Scents of Time
- Company type: Private company
- Industry: Cosmetics
- Founded: 2007
- Founder: David Pybus
- Defunct: 2012
- Fate: Closed down
- Headquarters: Crewe, Cheshire, United Kingdom
- Area served: International
- Products: Perfumes
- Website: scentsoftime.co.uk^{[Archived 26 March 2012]}

= Scents of Time =

Perfume company

Scents of Time was a British perfume company which specialized in re-creating ancient fragrances. The company was founded by perfumer David Pybus and based in the United Kingdom. The company was featured in Series 4, Episode 5 of the BBC entrepreneur opportunity programme Dragons' Den on 7 March 2007. Their products were distributed at the British Museum and through online retailers.
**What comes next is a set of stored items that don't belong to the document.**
(** ** Chains *)

Lemma chained_frame ids ids' start l :
  (∀ p, p ∈ l → ids'.[p] = ids.[p]) → chained ids start l → chained ids' start l.
Proof.
  revert start. induction l as [|p l IH]; intros start Hc; simpl; [done|].
  intros (-> & n & Hn & H). split; [done|]. exists n. rewrite Hc by (by left). split; [done|].
  apply IH; [|done]. intros q Hq. apply Hc. by right.
Qed.

Lemma chained_bound ids start l p : chained ids start l → p ∈ l → 0 ≤ p < len ids.
Proof.
  revert start. induction l as [|q l IH]; intros start; simpl; [by rewrite elem_of_nil|].
  intros (-> & n & Hn & H) [->|Hp]%elem_of_cons; [by eapply arr_get_Some|by eapply IH].
Qed.

Lemma chained_get ids start l p : chained ids start l → p ∈ l → ∃ n, ids.[p] = Some n.
Proof. intros H Hp. apply arr_get_is_Some. by eapply chained_bound. Qed.

Lemma chained_length ids start l : chained ids start l → NoDup l → (length l ≤ length ids)%nat.
Proof. intros H Hl. apply cells_bound; [done|]. intros p. by eapply chained_bound. Qed.

(** The walk of a lookup ends at [r], the only node of the chain with the id. *)
Lemma lookup_loop_spec hi x r l : ∀ fuel c, chained (id hi) c l → (length l < fuel)%nat →
  (∀ q n, q ∈ l → (id hi).[q] = Some n → nd_id n = x → q = r) →
  (r ∈ l ∧ ∃ n, (id hi).[r] = Some n ∧ nd_id n = x) ∨
  r = -1 ∧ (∀ q n, q ∈ l → (id hi).[q] = Some n → nd_id n ≠ x) →
  lookup_loop fuel hi x c = Some r.
Proof.
  induction l as [|p l IH]; intros [|fuel] c Hc Hf Hu Hr; cbn [length] in Hf; try lia; cbn [chained lookup_loop] in *.
  - subst c. destruct Hr as [[[]%elem_of_nil _]|[-> _]]. done.
  - destruct Hc as (-> & n & En & Hc). rewrite En. destruct (Z.eqb_spec (nd_id n) x) as [E|E].
    + f_equal. by eapply Hu; [left|..].
    + apply (IH fuel); [done|lia| |].
      { intros q n' Hq. apply Hu. by right. }
      destruct Hr as [[[->|Hr]%elem_of_cons (n' & En' & E')]|[-> Hr]]; [congruence|left; eauto|right].
      split; [done|]. intros q n' Hq. apply Hr. by right.
Qed.

(** The splice of a removal: the node [p] is taken out of its chain. *)
Record spliced (ids ids' : list hashid_node) (l1 : list Z) (p : Z) (l2 : list Z) : Prop := {
  sp_len : len ids' = len ids;
  sp_free : ids'.[p] = Some free_node;
  sp_other q : q ∉ l1 → q ≠ p → ids'.[q] = ids.[q];
  sp_id q n' : q ≠ p → ids'.[q] = Some n' → ∃ n, ids.[q] = Some n ∧ nd_id n' = nd_id n
}.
The recreated scents differed from the original formulae in two fundamental ways. All ingredients conformed to the current safety standards for the perfume industry as some old formulations contained components now determined to have toxicity. The second difference was the use of alcohol as a carrier rather than the olive or almond oil common in ancient times. The company produced five scents and had two under development.

The company suspended its internet sales in January 2012 and closed down at the end of April 2012, after donating all remaining stock to charitable organizations. It cited a weak worldwide economy and marketing competition from celebrity-endorsed fragrances.